(Items from a dataset)
Lemma encode_item_no_newline kv : no_newline (Json.encode_item kv).
Proof.
  unfold Json.encode_item. apply no_newline_app; [apply encode_str_no_newline|].
  apply no_newline_app; [apply no_newline_lit_check; reflexivity|].
  destruct (snd kv); [apply encode_str_no_newline|].
  apply no_newline_lit_check. reflexivity.
Qed.

Lemma dumps_no_newline d : no_newline (Json.dumps d).
Proof.
  unfold Json.dumps. apply no_newline_app; [apply no_newline_lit_check; reflexivity|].
  apply no_newline_app; [|apply no_newline_lit_check; reflexivity].
  induction d as [|kv d IH]; [constructor|].
  cbn [Json.encode_items]. destruct d as [|kv' d]; [apply encode_item_no_newline|].
  apply no_newline_app; [apply encode_item_no_newline|].
  apply no_newline_app; [apply no_newline_lit_check; reflexivity | exact IH].
Qed.

Lemma line_count_app a b : line_count (a ++ b) = line_count a + line_count b.
Proof. apply count_occ_app. Qed.

Lemma line_count_no_newline s : no_newline s -> line_count s = 0.
Proof.
  intros H. apply count_occ_not_In. intros Hin.
  unfold no_newline in H. rewrite Forall_forall in H. now apply (H _ Hin).
Qed.

Lemma line_count_lines batch : line_count (lines batch) = length batch.
Proof.
  unfold lines. induction batch as [|item batch IH]; [reflexivity|].
  cbn [map concat length]. rewrite !line_count_app, IH.
  rewrite (line_count_no_newline _ (dumps_no_newline item)). reflexivity.
Qed.

(** *** One write operation *)

Lemma flushes_session batch rest :
  flushes_from None (session batch ++ rest) = length batch :: flushes_from None rest.
Proof.
  unfold session. cbn [app flushes_from].
  assert (L : forall k,
    flushes_from (Some k)
      ((map (fun item => Write (Json.dumps item ++ [newline])) batch ++ [Close]) ++ rest)
    = (k + length batch) :: flushes_from None rest).
  { induction batch as [|item batch IH]; intros k.
    - cbn. now rewrite Nat.add_0_r.
    - cbn [map app flushes_from option_map length]. rewrite IH. f_equal. lia. }
  now rewrite L.
Qed.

Problem details — Every line from the line containing "flushes_from None (session" through the line containing "flushes_from None rest)." in the records above must be retyped exactly. Leave out the rest.

Answer area —
  flushes_from None (session batch ++ rest) = length batch :: flushes_from None rest.
Proof.
  unfold session. cbn [app flushes_from].
  assert (L : forall k,
    flushes_from (Some k)
      ((map (fun item => Write (Json.dumps item ++ [newline])) batch ++ [Close]) ++ rest)
    = (k + length batch) :: flushes_from None rest).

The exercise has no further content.